Even though I know it’s made from a record of spills, which are potentially yucky, I really love this as an image – makes me think of those photographs you see of Japanese cherry blossom against the sky….Lydia has taken something a bit gross and made an arresting image out of it. Hopefully I can do something similar with less gross starting material…?

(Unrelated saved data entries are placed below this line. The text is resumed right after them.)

(* ===== verification/Sas.v ===== *)
(** * The single address space (src/src/sas/mod.rs, memory_region.rs, ownership.rs)

    The manager allocates address ranges to domains and delegates object
    ownership to the registry; [Transferable] and [ZeroCopyTransfer] hand an
    object from one domain to another. *)

From stdpp Require Import base list gmap.
From Stdlib Require Import ZArith Lia.
From S2P Require Import Prelude HeapRegistry.

Local Open Scope Z_scope.

(** ** Memory regions *)

(** [RegionPermissions], a bit set. *)
Definition PERM_READ : Z := 1.
Definition PERM_WRITE : Z := 2.
Definition PERM_EXECUTE : Z := 4.
Definition PERM_KERNEL : Z := Z.lor PERM_READ (Z.lor PERM_WRITE PERM_EXECUTE).

Record MemoryRegion := mkRegion { start : Z; rsize : Z; permissions : Z }.

Definition region_end (r : MemoryRegion) : Z := start r +w rsize r.
Definition region_contains (r : MemoryRegion) (addr : Z) : bool := (addr >=? start r) && (addr <? region_end r).
Definition region_contains_range (r : MemoryRegion) (s sz : Z) : bool :=
  (s >=? start r) && (s +w sz <=? region_end r).
Definition region_overlaps (r other : MemoryRegion) : bool :=
  (start r <? region_end other) && (start other <? region_end r).

(** ** The manager *)

Definition SAS_BASE_ADDRESS : Z := 0x666666660000.
Definition SAS_MAX_ADDRESS : Z := 0xFFFFFFFF0000.
Definition KERNEL_BASE : Z := 0.
Definition KERNEL_SIZE : Z := 16 * 1024 * 1024.
Definition PAGE_SIZE : Z := 4096.

Definition align_up (addr align : Z) : Z := align_up64 addr align.

Record SasManager := mkSas {
  cell_regions : gmap Z (list MemoryRegion);
  heap_registry : HeapRegistry;
  next_alloc_addr : Z;
  initialized : bool
}.

Definition SasManager_new : SasManager := mkSas ∅ HeapRegistry_new SAS_BASE_ADDRESS false.

Inductive SasError := OutOfAddressSpace | Ownership (e : OwnershipError) | InvalidRegion.

Definition sas_init (m : SasManager) : SasManager :=
  if initialized m then m
  else
    mkSas (<[DOMAIN_KERNEL := [mkRegion KERNEL_BASE KERNEL_SIZE PERM_KERNEL]]> (cell_regions m))
      (heap_registry m) (next_alloc_addr m) true.

Definition regions_of (m : SasManager) (d : DomainId) : list MemoryRegion := default [] (cell_regions m !! d).

Definition allocate_region (m : SasManager) (d : DomainId) (sz perms : Z) :
    result MemoryRegion SasError * SasManager :=
  let addr := next_alloc_addr m in
  let next := addr +w align_up sz PAGE_SIZE in
  if addr +w sz >? SAS_MAX_ADDRESS then
    (Err OutOfAddressSpace, mkSas (cell_regions m) (heap_registry m) next (initialized m))
  else
    let region := mkRegion addr sz perms in
    (Ok region, mkSas (<[d := regions_of m d ++ [region]]> (cell_regions m)) (heap_registry m) next (initialized m)).

Definition with_registry (m : SasManager) (r : HeapRegistry) : SasManager :=
  mkSas (cell_regions m) r (next_alloc_addr m) (initialized m).

Definition sas_transfer_ownership (m : SasManager) (ptr : Z) (from to : DomainId) :
    result unit OwnershipError * SasManager :=
  let '(res, r) := change_owner (heap_registry m) ptr from to in (res, with_registry m r).

Definition register_object (m : SasManager) (ptr sz : Z) (own : DomainId) : SasManager :=
  with_registry m (register_simple (heap_registry m) ptr sz own).

Definition unregister_object (m : SasManager) (ptr : Z) : option DomainId * SasManager :=
  (get_owner (heap_registry m) ptr, m).

Definition sas_get_owner (m : SasManager) (ptr : Z) : option DomainId := get_owner (heap_registry m) ptr.

Definition sas_check_access (m : SasManager) (ptr : Z) (accessor : DomainId) : result unit OwnershipError :=
  if accessor =? DOMAIN_KERNEL then Ok tt
  else
    match get_owner (heap_registry m) ptr with
    | Some own => if own =? accessor then Ok tt else Err (AccessDenied ptr own accessor)
    | None => Err (UnregisteredPointer ptr)
    end.

Definition sas_reclaim (m : SasManager) (d : DomainId) : Z * SasManager :=
  let '(count, r) := reclaim_all (heap_registry m) d in
  (count, mkSas (delete d (cell_regions m)) r (next_alloc_addr m) (initialized m)).

Record SasStats := mkSasStats { total_regions : Z; total_objects : Z; domains : Z; next_addr : Z }.

Definition sas_stats (m : SasManager) : SasStats :=
  mkSasStats (foldr Z.add 0 ((fun kv => Z.of_nat (length (snd kv))) <$> map_to_list (cell_regions m)))
    (object_count (heap_registry m)) (Z.of_nat (base.size (cell_regions m))) (next_alloc_addr m).

(** ** Transferable objects *)

Inductive TransferState := Owned | InTransfer | Transferred.

#[export] Instance TransferState_eq_dec : EqDecision TransferState.
Proof. solve_decision. Defined.

Record OwnershipToken := mkToken { tok_from : DomainId; tok_to : DomainId; tok_address : Z; tok_size : Z }.

Definition token_complete (t : OwnershipToken) (current : DomainId) : result Z OwnershipError :=
  if negb (current =? tok_to t) then Err NotOwner else Ok (tok_address t).

Record Transferable (T : Type) := mkTransferable { data : T; towner : DomainId; tstate : TransferState }.
Arguments mkTransferable {T} data towner tstate.
Arguments data {T} _.
Arguments towner {T} _.
Arguments tstate {T} _.

Section Transfer.
Context {T : Type}.

Definition Transferable_new (d : T) (own : DomainId) : Transferable T := mkTransferable d own Owned.

(** [here] and [sz] are the address and the size of the data. *)
Definition begin_transfer (t : Transferable T) (current target : DomainId) (here sz : Z) :
    result OwnershipToken OwnershipError * Transferable T :=
  if negb (towner t =? current) then (Err NotOwner, t)
  else if negb (bool_decide (tstate t = Owned)) then (Err AlreadyTransferred, t)
  else (Ok (mkToken current target here sz), mkTransferable (data t) (towner t) InTransfer).

Definition complete_transfer (t : Transferable T) (token : OwnershipToken) (new_owner : DomainId) : Transferable T :=
  mkTransferable (data t) new_owner Owned.

Definition transferable_get (t : Transferable T) (accessor : DomainId) : result T OwnershipError :=
  if negb (towner t =? accessor) then Err NotOwner
  else if negb (bool_decide (tstate t = Owned)) then Err AlreadyTransferred
  else Ok (data t).

End Transfer.

Record ZeroCopyTransfer := mkZct { zptr : Z; zsize : Z; original_owner : DomainId; current_owner : DomainId; valid : bool }.

Definition zct_from_ptr (ptr sz : Z) (own : DomainId) : ZeroCopyTransfer := mkZct ptr sz own own true.

Definition zct_transfer (z : ZeroCopyTransfer) (from to : DomainId) : result unit OwnershipError * ZeroCopyTransfer :=
  if negb (valid z) then (Err AlreadyTransferred, z)
  else if negb (current_owner z =? from) then (Err NotOwner, z)
  else (Ok tt, mkZct (zptr z) (zsize z) (original_owner z) to (valid z)).

Definition zct_as_ptr (z : ZeroCopyTransfer) (accessor : DomainId) : result Z OwnershipError :=
  if negb (valid z) then Err AlreadyTransferred
  else if negb (current_owner z =? accessor) then Err NotOwner
  else Ok (zptr z).

Definition zct_invalidate (z : ZeroCopyTransfer) : ZeroCopyTransfer :=
  mkZct (zptr z) (zsize z) (original_owner z) (current_owner z) false.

Spills Map - Walking the City (300 x 150cm) Mixed Media on Canvas

Spills Map – Walking the City (300 x 150cm) Mixed Media on Canvas

As well as these, I enjoyed reading Lydia’s recent article on #WeAreOCA – “Slow observation – Time and slowing down to notice in Creative Arts” – posted 28/3/20 – and the articles and extracts to which she refers – I have to say I was really sad and even sent the Rebecca Solnit “Finding Time” article out to my family as a bit of food for thought in lockdown – hey, once a teacher, always a teacher…..

Lydia – Now what?

I have found that, walking the same walk day after day as my husband and I have been over the past few weeks, we notice something different every day, whether it be a different butterfly, a leaf which has unfurled, or a rock which has been partially uncovered by the dropping of the river (hasn’t rained here for quite a bit now). Gilbert White in his Natural History of Selborne (1789) – my copy was edited in 2013 and published by OUP – argues that, if you really want to understand the natural history of a place, you need to visit it every day and look – and I would extend this and say that, if you want to know the essence of a place, you have to do the same.

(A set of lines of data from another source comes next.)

Definition into_inner (w : world) (r : RRef) : outcome (V * world) :=
  let reg1 := unregister_simple (registry w) (rptr r) in
  let! value := cell_read (xchg w) (rptr r) in
  Ret (value, mkWorld reg1 (deallocate_raw (cell_forget (xchg w) (rptr r)) (rptr r) (rlayout r))).

Definition rref_drop (w : world) (r : RRef) : outcome world :=
  let reg1 := unregister_simple (registry w) (rptr r) in
  let! x1 := cell_drop (xchg w) (rptr r) in
  Ret (mkWorld reg1 (deallocate_raw x1 (rptr r) (rlayout r))).

(** [reclaim_domain_resources] *)
Definition reclaim_domain_resources (w : world) (d : DomainId) : world :=
  mkWorld (reclaim_all (registry w) d).2 (xchg w).

(** ** Zero-copy channels *)

Inductive ChannelError := Disconnected | Full | Empty | SendClosed | RecvClosed.

Record ZeroCopyChannel := mkChannel {
  queue : list RRef;
  sender_open : bool;
  receiver_open : bool;
  send_wakers : list Z;
  recv_wakers : list Z;
  ch_capacity : Z
}.

Definition ZeroCopyChannel_new (cap : Z) : ZeroCopyChannel := mkChannel [] true true [] [] cap.

(** The result, the world, the channel and the wakers woken.  On an error the
    argument goes out of scope and is dropped. *)
Definition channel_send (w : world) (c : ZeroCopyChannel) (d : RRef) :
    outcome (result unit ChannelError * world * ZeroCopyChannel * list Z) :=
  if negb (receiver_open c) then
    let! w1 := rref_drop w d in Ret (Err RecvClosed, w1, c, [])
  else if Z.of_nat (length (queue c)) >=? ch_capacity c then
    let! w1 := rref_drop w d in Ret (Err Full, w1, c, [])
  else
    Ret (Ok tt, w,
         mkChannel (queue c ++ [d]) (sender_open c) (receiver_open c) (send_wakers c) (tail (recv_wakers c)) (ch_capacity c),
         take 1 (recv_wakers c)).

Definition channel_recv (c : ZeroCopyChannel) : result RRef ChannelError * ZeroCopyChannel * list Z :=
  if negb (sender_open c) && bool_decide (queue c = []) then (Err Disconnected, c, [])
  else
    match queue c with
    | d :: q =>
        (Ok d,
         mkChannel q (sender_open c) (receiver_open c) (tail (send_wakers c)) (recv_wakers c) (ch_capacity c),
         take 1 (send_wakers c))
    | [] => (Err Empty, c, [])
    end.

Definition channel_poll_send (w : world) (c : ZeroCopyChannel) (d : RRef) (cx : Z) :
    outcome (cpoll (result unit ChannelError) * world * ZeroCopyChannel * list Z) :=
  let! (r, w1, c1, ws) := channel_send w c d in
  match r with
  | Ok _ => Ret (CReady (Ok tt), w1, c1, ws)
  | Err Full =>
      Ret (CPending, w1,
           mkChannel (queue c1) (sender_open c1) (receiver_open c1) (send_wakers c1 ++ [cx]) (recv_wakers c1) (ch_capacity c1), ws)
  | Err e => Ret (CReady (Err e), w1, c1, ws)
  end.

Definition channel_poll_recv (c : ZeroCopyChannel) (cx : Z) : cpoll (result RRef ChannelError) * ZeroCopyChannel * list Z :=
  match channel_recv c with
  | (Ok d, c1, ws) => (CReady (Ok d), c1, ws)
  | (Err Empty, c1, ws) =>
      if negb (sender_open c1) then (CReady (Err Disconnected), c1, ws)
      else
        (CPending,
         mkChannel (queue c1) (sender_open c1) (receiver_open c1) (send_wakers c1) (recv_wakers c1 ++ [cx]) (ch_capacity c1), ws)
  | (Err e, c1, ws) => (CReady (Err e), c1, ws)
  end.

Definition close_sender (c : ZeroCopyChannel) : ZeroCopyChannel * list Z :=
  (mkChannel (queue c) false (receiver_open c) (send_wakers c) [] (ch_capacity c), recv_wakers c).

Definition close_receiver (c : ZeroCopyChannel) : ZeroCopyChannel * list Z :=
  (mkChannel (queue c) (sender_open c) false [] (recv_wakers c) (ch_capacity c), send_wakers c).

(** The ends; [own] is the domain of the end. *)
Definition sender_send (w : world) (c : ZeroCopyChannel) (own : DomainId) (layout : Layout) (value : V) :
    outcome (result unit ChannelError * world * ZeroCopyChannel * list Z) :=
  let! (r, w1) := RRef_new w own layout value in channel_send w1 c r.

Definition sender_send_rref := channel_send.

(** Dropping any clone of the sender. *)
Definition sender_drop := close_sender.

Definition receiver_recv (w : world) (c : ZeroCopyChannel) (own : DomainId) :
    result RRef ChannelError * world * ZeroCopyChannel * list Z :=
  match channel_recv c with
  | (Ok r, c1, ws) => let '(r1, w1) := move_to w r own in (Ok r1, w1, c1, ws)
  | (Err e, c1, ws) => (Err e, w, c1, ws)
  end.

(** [recv_into] consumes the receiver, which closes. *)
Definition receiver_recv_into (w : world) (c : ZeroCopyChannel) (own : DomainId) :
    outcome (result V ChannelError * world * ZeroCopyChannel * list Z) :=
  let '(r, w1, c1, ws) := receiver_recv w c own in
  match r with
  | Ok rref =>
      let! (v, w2) := into_inner w1 rref in
      let '(c2, ws2) := close_receiver c1 in Ret (Ok v, w2, c2, ws ++ ws2)
  | Err e => let '(c2, ws2) := close_receiver c1 in Ret (Err e, w1, c2, ws ++ ws2)
  end.

Definition receiver_drop := close_receiver.

Definition zero_copy_channel := ZeroCopyChannel_new.

End RRefs.

Arguments world V : clear implicits.

(** ** Ownership, lifetime and channels *)

Section RRefSpec.
Context {V : Type}.

(** The bytes of the exchange heap a reference owns. *)
Definition ref_range (rv : RRef * V) : range := (rptr rv.1, owned_size (rlayout rv.1)).

(** The registry entry of a reference. *)
Definition entry_for (r : RRef) (o : HeapObject) : Prop :=
  address o = rptr r /\ owner o = rowner r /\ size o = layout_size (rlayout r) /\ ref_count o = 1.

(** [refs] are the live references with their values: each has its memory, its
    value in place and its entry in the registry, and the registry has no other
    entry. *)
Record world_inv (w : world V) (refs : list (RRef * V)) : Prop := {
  wi_heap : exists free, heap_inv (xm (xchg w)) (xh (xchg w)) free (ref_range <$> refs);
  wi_reg : registry_ok (registry w);
  wi_entry : forall r v, (r, v) ∈ refs -> exists o, objects (registry w) !! rptr r = Some o /\ entry_for r o;
  wi_only : forall a o, objects (registry w) !! a = Some o -> exists rv, rv ∈ refs /\ rptr rv.1 = a;
  wi_cell : forall r v, (r, v) ∈ refs -> cells (xchg w) !! rptr r = Some v;
  wi_layout : forall r v, (r, v) ∈ refs -> layout_ok (rlayout r)
}.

I am fascinated by lichens, which abound in the wood. I know you’re not meant to pick them, but you are allowed to collect them if they’ve fallen, which serendipitously some had on old branches, so I brought some home. I wanted to experiment with some Beard lichen, to see if I could actually draw Beard lichen using the very same lichen – Lydia creates some of her images with material collected on her walks.

It actually turned out trickier than I thought as the paint and ink I used didn’t really get absorbed in the same way as, say, paint on a brush, so the marks were quite blobby, but I had a play to see what I could do with it. Light touch was best, and the ideal part for actually drawing were the tiny stem and branches – yes they are tiny, and I didn’t even realise they were there at first, but they’re surprisingly sturdy and resilient.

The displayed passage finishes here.